Valve doesn't say why it made the change, but there are still a number of NVMe SSDs on the market that only support two PCIe Gen 3 lanes. In fairness, SSDs of this caliber are still very capable drives, and much faster than SSDs with the SATA 3 interface. With a two-lane SSD running at Gen 3 speeds, you can still receive up to 2048 MB/s of bandwidth, which is four times greater than SATA SSDs. However, that's half the theoretical peak of the x4 connection found in some models. As a reminder, only a handful of games made today can utilize the full storage bandwidth of an SSD. For more details on SSDs, check out our Best SSDs article.

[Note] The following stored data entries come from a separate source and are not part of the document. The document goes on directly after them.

(* The elements between separators: strings.Split(s, "/"). *)
Fixpoint split_sep (s : string) : list string :=
  match s with
  | EmptyString => [""]
  | String c r =>
      if IsPathSeparator c then "" :: split_sep r
      else match split_sep r with
           | h :: t => String c h :: t
           | [] => [String c ""]
           end
  end.

(* strings.Join(elems, "/") *)
Fixpoint join_sep (elems : list string) : string :=
  match elems with
  | [] => ""
  | [e] => e
  | e :: rest => e ++ "/" ++ join_sep rest
  end.

(* One element of Clean's loop; [out] is the output so far, last element
   first.  An empty or "." element is skipped; ".." removes the element
   before it, is dropped at the root, and is kept at the start of a
   relative path; anything else is appended. *)
Definition clean_step (rooted : bool) (out : list string) (e : string) : list string :=
  if String.eqb e "" || String.eqb e "." then out
  else if String.eqb e ".." then
    match out with
    | top :: rest => if String.eqb top ".." then e :: out else rest
    | [] => if rooted then [] else [e]
    end
  else e :: out.

Definition is_rooted (path : string) : bool :=
  match path with
  | String c _ => IsPathSeparator c
  | EmptyString => false
  end.

(* Clean's loop over the elements, and the output it builds *)
Definition norm (rooted : bool) (elems : list string) : list string :=
  rev (fold_left (clean_step rooted) elems []).

(* Clean's result: the elements joined, after the root if there is one;
   "." when nothing is left of a relative path *)
Definition render (rooted : bool) (out : list string) : string :=
  if rooted then "/" ++ join_sep out
  else match out with [] => "." | _ => join_sep out end.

The 256GB and 512GB NVMe models are the only models receiving this change. The baseline 64GB model will stay the same with its much slower eMMC drive running on a PCIe Gen 2 x1 configuration. There is also no option to choose, or know, which type of drive you'll receive — it appears to be a bit of a lottery. We're reaching out to Valve for more detail.
Valve also confirmed that the spec changes are only for the NVMe drives, while the high-speed MicroSD slot will remain identical between all three variants.